The Canadian young music pioneer Stefan Maier (1990) divides his time between solo electronic performances, composing and making sound installations. He writes acoustic works with the same explosive force as his experimental electronic music, but always keeps a strict eye on structure and form.
Maier, in his own words, “stumbled into the doors of the conservatory.” Playing in various grindcore and noise bands, he ended up in a course on composition where he was blown away by the music of the likes of Helmut Lachenmann and Pierluigi Billone. Moving to Berlin to work as the assistant of Rebecca Saunders for two years, he soaked himself in the world of German contemporary composed music. At the same time he went to clubs at night, “as one does in Berlin”, discovering experimental electronic music artists like Thomas Ankersmit and Maryanne Amacher: “The tactility of their sound completely consumed me.”
Influences from contemporary classical, sound art and electronic music blend together in his pieces, which are pregnant with intensity and overwhelming energy, making use of heavily amplified instruments, modular synthesizers and multichannel systems. “That persistent, anxious kind of energy, like something that’s continually vibrating and when you touch it, it transforms dramatically; all the material that I’m drawn to has that unruliness contained within it. What I always want is this feeling that anything can change at any given moment.”
Maier is fascinated by self-organizing electronic systems and the creative misuse of technologies. Walking the thin line between barely controlling a sound and accepting that it has its own inner life. As in his piece Territories III: “Somewhere near the end of that piece, a dog whistle is blown and the live electronics pick that up, resulting in this constantly modulating, high-pitched sound that from that point on is just there. It has a life of its own, irrespective of what the musicians are doing.

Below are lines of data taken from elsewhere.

(** X4. After [execute] has made its directory, the client keeps the
    name of that directory as its working directory, although
    [execute] has called [os.RemoveAll] on it and the directory is gone
    when the host has let it go; a command that is run next through
    [execPcluster], as the describe command of [Observe] is, is issued
    in that directory. *)
Theorem execute_leaves_stale_dir (a b : list string) (m : Machine) (d : string) :
  fst (createTempDir (v1alpha1.Name (obj m)) m) = (d, None) ->
  let m' := snd (Part000.execute a m) in
  dir (self m') = d
  /\ (exists w,
        world m' = snd (os.RemoveAll d w)
        /\ (host_remove w d = None -> ~ In d (dirs (world m'))))
  /\ forall i, In i (calls (world (snd (execPcluster b m')))) ->
               In i (calls (world m')) \/ (Args i = b /\ Dir i = d).
Proof.
  intros Hd m'. subst m'.
  destruct (proj1 (createTempDir_made _ m d) Hd) as [w1 Hm].
  destruct (execute_removes a m d w1 Hm) as (_ & w & _ & Hw & Hgone).
  assert (Hdir : dir (self (snd (Part000.execute a m))) = d).
  { destruct (execute_workspace a m d Hd) as (fs & _ & _ & _ & _ & Hx).
    rewrite Hx. destruct (fst (writeConfigToFile _ _ _)) as [e|];
      cbn [snd self with_world]; [reflexivity|].
    match goal with |- context [execPcluster a ?x] =>
      destruct (execPcluster_keeps a x) as (-> & _) end.
    reflexivity. }
  split; [exact Hdir|]. split.
  { exists w. split; [exact Hw|]. intros Hr. now apply Hgone. }
  intros i Hi.
  destruct (execPcluster_ran b (snd (Part000.execute a m))) as [R|R];
    unfold ran in R; rewrite R in Hi.
  - rewrite app_nil_r in Hi. now left.
  - apply in_app_iff in Hi as [Hi|[<-|[]]]; [now left|].
    right. split; [reflexivity | exact Hdir].
Qed.
(** [int] of a text of digits is a number that is not negative. *)
Lemma int_digits (s : string) :
  s <> ""%string ->
  Forall (fun c => Py.is_digit c = true) (list_ascii_of_string s) ->
  exists z, Py.int s = Return z /\ 0 <= z.
Proof.
  intros Hne Hd.
  assert (H : exists d, NilEmpty.uint_of_string s = Some d).
  { clear Hne. induction s as [| a s IH]; cbn [NilEmpty.uint_of_string].
    - eauto.
    - cbn [list_ascii_of_string] in Hd. inversion Hd as [| ? ? Ha Hs]; subst.
      destruct (IH Hs) as [d ->]. now apply digit_char. }
  destruct H as [d Hd']. destruct s as [| a s]; [congruence |].
  cbn [list_ascii_of_string] in Hd. inversion Hd as [| ? ? Ha _]; subst.
  destruct (digit_char a Decimal.Nil Ha) as [Hminus _].
  exists (Z.of_uint d). unfold Py.int, NilZero.int_of_string.
  rewrite Hminus. unfold NilZero.uint_of_string. rewrite Hd'. cbn [option_map].
  split; [reflexivity |]. unfold Z.of_uint. apply N2Z.is_nonneg.
Qed.


Lemma frozenset_members (l : list Mutation.t) (muts : MutSet.t) :
  MutSet.frozenset l = Return muts ->
  (forall m, In m muts -> In m l)
  /\ (forall x, In x l -> key_in muts x = true).
Proof.
  intros H. apply update_returns in H. subst muts. split.
  - intros m Hm. now apply add_all_incl in Hm.
  - intros x Hx. now apply add_all_covers.
Qed.

(** X3.  Every mutation set that [MutationSet.__new__] returns, whatever
    the arguments, keeps the invariant: its mutations are at the position of
    the set, give the wild type of the set or none, and have pairwise
    different variants. *)
Theorem MutationSet_constructor_invariant (text : option string)
    (wildtype : option ascii) (pos : option Z) (variants : option string)
    (mutations : option (list Mutation.t)) (reference : option string)
    (s : MutationSet.t) :
  MutationSet.__new__ text wildtype pos variants mutations reference = Return s ->
  (forall m, In m (MutationSet.mutations s) ->
             Mutation.pos m = MutationSet.pos s
             /\ (Mutation.wildtype m = None
                 \/ Mutation.wildtype m = MutationSet.wildtype s))
  /\ NoDup (map Mutation.variant (MutationSet.mutations s)).
Proof.
  intros H. apply MutationSet_new_wf in H. destruct H as [H1 H2 H3].
  split; [| exact H3]. intros m Hm. split; [now apply H1 | now apply H2].
Qed.

Lemma MutationSet_constructor_invariant_witness :
  (forall m,
      In m [Mutation.mk 5 "A" (Some "Q"%char); Mutation.mk 5 "C" None] ->
      Mutation.pos m = 5
      /\ (Mutation.wildtype m = None \/ Mutation.wildtype m = Some "Q"%char))
  /\ NoDup (map Mutation.variant
              [Mutation.mk 5 "A" (Some "Q"%char); Mutation.mk 5 "C" None]).
Proof.
  apply (MutationSet_constructor_invariant None None None None
           (Some [Mutation.mk 5 "A" (Some "Q"%char); Mutation.mk 5 "C" None;
                  Mutation.mk 5 "A" None])
           None
           (MutationSet.mk 5
              [Mutation.mk 5 "A" (Some "Q"%char); Mutation.mk 5 "C" None]
              (Some "Q"%char))).
  reflexivity.
Defined.



(** The constructor on a text put together from the parts, whatever the
    variants repeat. *)
Lemma MutationSet_new_text_members (wt : option ascii) (p : Z) (negative : bool)
    (variants : string) :
  match wt with Some w => Py.is_upper w = true | None => True end ->
  0 <= p ->
  variants <> ""%string ->
  Forall (fun c => Py.is_call c = true) (list_ascii_of_string variants) ->
  exists muts,
    MutationSet.__new__
      (Some ((match wt with Some w => String w "" | None => "" end)
             ++ Py.str p ++ (if negative then "!" else "") ++ variants)%string)
      None None None None None
    = Return (MutationSet.mk p muts wt)
    /\ (forall m, In m muts -> Mutation.pos m = p /\ Mutation.wildtype m = wt)
    /\ forall c,
        (exists m, In m muts /\ Mutation.variant m = c)
        <-> In c (list_ascii_of_string
                    (if negative then MutationSet.complement variants
                     else variants)).
Proof.
  intros Hwt Hp Hv Hvs.
  destruct (str_digits p Hp) as [Hd Hds].
  pose proof (re_match_parts wt (Py.str p) negative variants Hwt Hd Hds Hv Hvs)
    as Hre.
  unfold MutationSet.__new__.
  destruct ((match wt with Some w => String w "" | None => "" end)
            ++ Py.str p ++ (if negative then "!" else "") ++ variants)%string
    as [| c0 text] eqn:Etext; [discriminate Hre |].
  rewrite Hre, int_str. cbn [exc_bind].
  destruct variants as [| v0 variants]; [congruence |].
  set (vs := if negative then MutationSet.complement (String v0 variants)
             else String v0 variants) in *.
  unfold MutationSet.from_variants. fold vs.
  destruct (MutSet.frozenset (map (fun v => Mutation.mk p v wt)
                                (list_ascii_of_string vs)))
    as [muts | e] eqn:E.
  - exists muts. split; [reflexivity |].
    apply frozenset_members in E as [Hin Hcov]. split.
    + intros m Hm. apply Hin, in_map_iff in Hm as [v [<- _]]. now split.
    + intros c. split.
      * intros [m [Hm <-]]. apply Hin, in_map_iff in Hm as [v [<- Hv']].
        exact Hv'.
      * intros Hc.
        specialize (Hcov (Mutation.mk p c wt) (in_map _ _ _ Hc)).
        unfold key_in in Hcov. apply existsb_exists in Hcov as [m [Hm Hk]].
        apply same_hash_true in Hk as [_ Hk]. eauto.
  - exfalso. unfold MutSet.frozenset in E. rewrite update_ok in E; [discriminate |].
    intros e' x He Hx _. cbn [app] in He, Hx.
    apply in_map_iff in He as [v1 [<- _]].
    apply in_map_iff in Hx as [v2 [<- _]].
    unfold agree. cbn. destruct wt; [apply Ascii.eqb_refl | reflexivity].
Qed.
(** * LibrePCB: the footprint pad value class and the add-component editor state

    A shallow embedding of two translation units of the application:

    - [libs/librepcb/library/pkg/footprintpad.cpp], the library data class
      [FootprintPad] (module [Library] below), and
    - [src/project/schematics/fsm/ses_addcomponents.cpp], the schematic editor
      state [SES_AddComponents] (module [Project] below).

    Member functions become functions on records.  A function that may throw
    returns a [Result]; a function that writes through a reference threads the
    referenced object explicitly and reports it also when it throws.  Classes
    of the application that the two files only call (S-expressions, lengths,
    the undo stack, the GUI toolkit) are either small models, marked as such,
    or parameters: type class instances and the fields of the records
    [Toolkit] and [Externals], over which every statement quantifies.

    The definitions come first; the properties follow in the modules
    [FootprintPadSpec] and [AddComponentsSpec]. *)

From Stdlib Require Import ZArith String Ascii List Bool Lia.
From Stdlib Require Import DecimalString DecimalZ.
Import ListNotations.
Open Scope string_scope.
Open Scope list_scope.

Set Implicit Arguments.
Set Warnings "-register-all".

(** ** Exceptions and results *)

(** The exception classes that the two files throw or catch by name, and
    [FileParseError], with which the S-expression model reports unreadable
    input.  The catch clause [catch (Exception&)] matches every
    constructor. *)
Inductive Exception : Type :=
| LogicError
| RuntimeError
| FileParseError
| UserCanceled.

(** The outcome of a call that either returns a value or throws. *)
Inductive Result (A : Type) : Type :=
| Ok (a : A)
| Throw (e : Exception).

Arguments Ok {A} a.
Arguments Throw {A} e.

Definition Result_bind {A B : Type} (r : Result A) (k : A -> Result B) : Result B :=
  match r with
  | Ok a => k a
  | Throw e => Throw e
  end.

Declare Scope result_scope.
Delimit Scope result_scope with result.
Notation "x <- c ;; k" := (Result_bind c (fun x => k))
  (at level 61, c at next level, right associativity) : result_scope.

(** A call that does not fail with a [LogicError]. *)
Definition noLogicError {A : Type} (r : Result A) : Prop := r <> Throw LogicError.

(** Qt's [QString], compared code point by code point. *)
Definition QString : Type := string.

Definition QString_isEmpty (s : QString) : bool := String.eqb s EmptyString.

(** ** Value types of the common library *)

Module Common.

(** Modelled from the spec: the class [Length] is not among the sources; the
    spec only speaks of the pad's geometry.  A length is a whole number of
    nanometres, held in a signed 64-bit integer ([qint64]). *)
Record Length : Type := mkLength { toNm : Z }.
Lemma extends_trans (g1 g2 g3 : Gathered) :
  extends g1 g2 -> extends g2 g3 -> extends g1 g3.
Proof. intros [] []. split; etrans; eassumption. Qed.

Lemma processComment_Ok (post : ItemData) (g g' : Gathered) (c : Child)
    (w w' : World) :
  processComment P subreddit tf sinceEpoch keyword post g c w = (Ok g', w') ->
  extends g g' /\ same_posts g g'.
Proof.
  intros H.
  destruct (keepsComment sinceEpoch keyword c) eqn:Hk.
  - destruct (processComment_kept post g c w Hk) as (d & t & _ & _ & _ & Hrun).
    rewrite Hrun in H. destruct (JsDate.valid (t * 1000)); [| discriminate].
    injection H as <- <-.
    split; [| repeat split].
    split; simpl; try reflexivity; apply prefix_app_r; reflexivity.
  - rewrite (processComment_skipped post g c w Hk) in H. injection H as <- <-.
    split; [apply extends_refl | repeat split].
Qed.

Lemma processComment_Throw (post : ItemData) (g : Gathered) (c : Child)
    (w w' : World) (e : string) :
  processComment P subreddit tf sinceEpoch keyword post g c w = (Throw e, w') ->
  e = "Invalid time value".
Proof.
  intros H.
  destruct (keepsComment sinceEpoch keyword c) eqn:Hk.
  - destruct (processComment_kept post g c w Hk) as (d & t & _ & _ & _ & Hrun).
    rewrite Hrun in H. destruct (JsDate.valid (t * 1000)); [discriminate |].
    now injection H as <- <-.
  - rewrite (processComment_skipped post g c w Hk) in H. discriminate.
Qed.

Lemma comment_loop_Ok (post : ItemData) (cs : list Child) (g g' : Gathered)
    (w w' : World) :
  for_of cs (processComment P subreddit tf sinceEpoch keyword post) g w
  = (Ok g', w') ->
  extends g g' /\ same_posts g g'.
Proof.
  revert g w. induction cs as [| c cs IH]; intros g w H; simpl in H.
  - injection H as <- <-. split; [apply extends_refl | repeat split].
  - apply bind_Ok in H as (g1 & w1 & Hc & Hrest).
    apply processComment_Ok in Hc as [He (Hp & Hs & Hw)].
    apply IH in Hrest as [He' (Hp' & Hs' & Hw')].
    split; [eapply extends_trans; eassumption |].
    repeat split; congruence.
Qed.

Lemma comment_loop_Throw (post : ItemData) (cs : list Child) (g : Gathered)
    (w w' : World) (e : string) :
  for_of cs (processComment P subreddit tf sinceEpoch keyword post) g w
  = (Throw e, w') ->
  e = "Invalid time value".
Proof.
  revert g w. induction cs as [| c cs IH]; intros g w H; simpl in H.
  - discriminate.
  - apply bind_Throw in H as [H | (g1 & w1 & _ & H)].
    + eapply processComment_Throw, H.
    + eapply IH, H.
Qed.
Definition split_and_transcribe (model : Model) (audio : AudioSegment)
    (segment_length_sec : Z) : M unit :=
  let segment_length_ms := segment_length_sec * 1000 in
  let total_length_ms := len audio in
  do num_segments <- lift (ceil_true_div total_length_ms segment_length_ms);
  exec print ("Total audio length: " +:+ fmt_seconds total_length_ms +:+ " seconds");
  exec print ("Splitting into " +:+ pretty num_segments +:+ " segments of up to "
              +:+ pretty segment_length_sec +:+ " seconds.");
  exec modify (set_all_transcriptions []);
  exec for_each (range num_segments)
         (process_segment model audio segment_length_ms total_length_ms num_segments);
  do fragments <- gets all_transcriptions;
  let final_transcription := join " " fragments in
  exec print header;
  print final_transcription.

(** *** Lines 33-90: the body of the [try] *)

Definition try_block (model : Model) (original_audio_path : string)
    (segment_length_sec : Z) : M unit :=
  do found <- os_path_exists original_audio_path;
  if negb found then
    (* the early [return] of line 36: nothing follows the [try] statement *)
    print ("Error: Audio file not found at " +:+ original_audio_path)
  else
    exec print ("Processing audio file: " +:+ basename original_audio_path);
    exec emit (Decode original_audio_path);
    do audio <- extern (from_file original_audio_path);
    do audio <- normalize audio;
    split_and_transcribe model audio segment_length_sec.

(** *** Lines 92-96: the [except] clauses *)

Definition except_clauses (e : exn) : option (M unit) :=
  match e with
  | FileNotFoundError _ =>
      Some (exec print "Error: Required library (like FFmpeg for some audio formats) might not be installed or found.";
            print "Please ensure FFmpeg is installed and in your system's PATH.")
  | ZeroDivisionError _ | Exception _ =>
      Some (print ("An error occurred: " +:+ str_exn e))
  | BaseException _ => None
  end.

(** *** Lines 97-103: the [finally] clause *)

Definition finally_block : M unit :=
  do recorded <- gets temp_files;
  exec for_each recorded (λ temp_file_path,
         do present <- os_path_exists temp_file_path;
         if present then os_remove temp_file_path else ret ());
  print "Temporary files cleaned up.".

(** *** Lines 11-103 *)

Definition transcribe_audio (audio_path : string) (segment_length_sec : Z) : M unit :=
  do model <- get_asr_model;
  let original_audio_path := audio_path in
  exec modify (set_temp_files []);
  try_except_finally
    (try_block model original_audio_path segment_length_sec)
    except_clauses
    finally_block.

(** *** The windows of the Segmenter, as a list *)

(** The [(start_time, end_time)] pairs the loop of line 63 goes through
    for a segment length in seconds and a total length in milliseconds:
    [range] of the count of line 56, through lines 64-65. *)
Definition segments (segment_length_sec total_length_ms : Z) : list (Z * Z) :=
  let segment_length_ms := segment_length_sec * 1000 in
  match ceil_true_div total_length_ms segment_length_ms with
  | inr num_segments => segment_bounds segment_length_ms total_length_ms <$> range num_segments
  | inl _ => []
  end.

End Script.

(** ** Reading a trace *)

Section Traces.
Context {Model : Type}.
Implicit Types t : list (event Model).

(** The lines written to standard output, in order. *)
Definition printed t : list string :=
  omap (λ e, match e with Print line => Some line | _ => None end) t.

(** The model names [from_pretrained] was called with. *)
Definition loaded t : list string :=
  omap (λ e, match e with Load name => Some name | _ => None end) t.

(** The paths [AudioSegment.from_file] was called with. *)
Definition decodings t : list string :=
  omap (λ e, match e with Decode path => Some path | _ => None end) t.

(** The temporary files [NamedTemporaryFile] made. *)
Definition created t : list string :=
  omap (λ e, match e with TempFile path => Some path | _ => None end) t.

(** The paths appended to [temp_files]. *)
Definition appended t : list string :=
  omap (λ e, match e with Append path => Some path | _ => None end) t.

(** The segments handed to [export]. *)
Definition exported t : list Segment :=
  omap (λ e, match e with Export seg _ => Some seg | _ => None end) t.

(** The models [transcribe] was called on. *)
Definition transcribers t : list Model :=
  omap (λ e, match e with Transcribe m _ => Some m | _ => None end) t.

(** What the calls of [transcribe] returned. *)
Definition results t : list (list Transcription) :=
  omap (λ e, match e with Result r => Some r | _ => None end) t.

(** The paths [os.remove] deleted (a call that raises deletes nothing
    and leaves no event). *)
Definition removed t : list string :=
  omap (λ e, match e with Remove path => Some path | _ => None end) t.

(** Every path given to [export] or [transcribe] was appended to
    [temp_files] earlier in the trace, or is in [seen] already. *)
Fixpoint registered_first (seen : list string) t : bool :=
  match t with
  | [] => true
  | Append path :: t' => registered_first (path :: seen) t'
  | Export _ path :: t' => bool_decide (path ∈ seen) && registered_first seen t'
  | Transcribe _ paths :: t' =>
      forallb (λ path, bool_decide (path ∈ seen)) paths && registered_first seen t'
  | _ :: t' => registered_first seen t'
  end.

End Traces.

(** ** A process that calls [transcribe_audio] several times *)

Section Process.
Context {Env Model : Type} `{!Externals Env Model}.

I don’t control it anymore.”
In Territories III he fleshes out his approach to sound in a conceptual way as well, getting in a dialogue with the famous 20th-century classical pianist Glenn Gould and his radio piece The Idea of the North. “I was reading essays that Gould wrote about leaving the concert hall and focussing on recording only, which he did at the age of 31. For him that was a way of having complete control over his material, unlike the dynamics and unpredictabilities of a live performance. He believed technology would give him that. Nowadays, we’ve realized that technology is not just a passive tool; it’s an active agent. And I feel the same way about instruments.”
Recently, he has started to play more and more solo shows, to experiment freely with electronic sounds. However, he finds that he is still in between worlds: “When I play solo shows, usually I’m too academic, too prim and proper for the noise people. And then I’m too blunt for the new music people. I’m trying to find a middle ground. But what I still spend my time slaving over are these kind of temporal, formal aspects of composition and that puts me squarely in the traditional composer camp.”
When working with performers, it’s the difference in approach that appeals him. “What I’m interested in is creating a situation where the performer is discovering something new about their instrument and their habituated listening. If I cloned myself 20 times, I could just play my pieces with so much bravado and intensity and it would be great, but at the same time it wouldn’t be that interesting, because nothing new would emerge. But it’s difficult, because when you’re working with an ensemble you kind of have to start from the ground up in terms of cultivating an awareness of the specific material unruliness that I’m into. Because it’s not something that we’re taught in conservatories, the appreciation for unpredictable sounds.”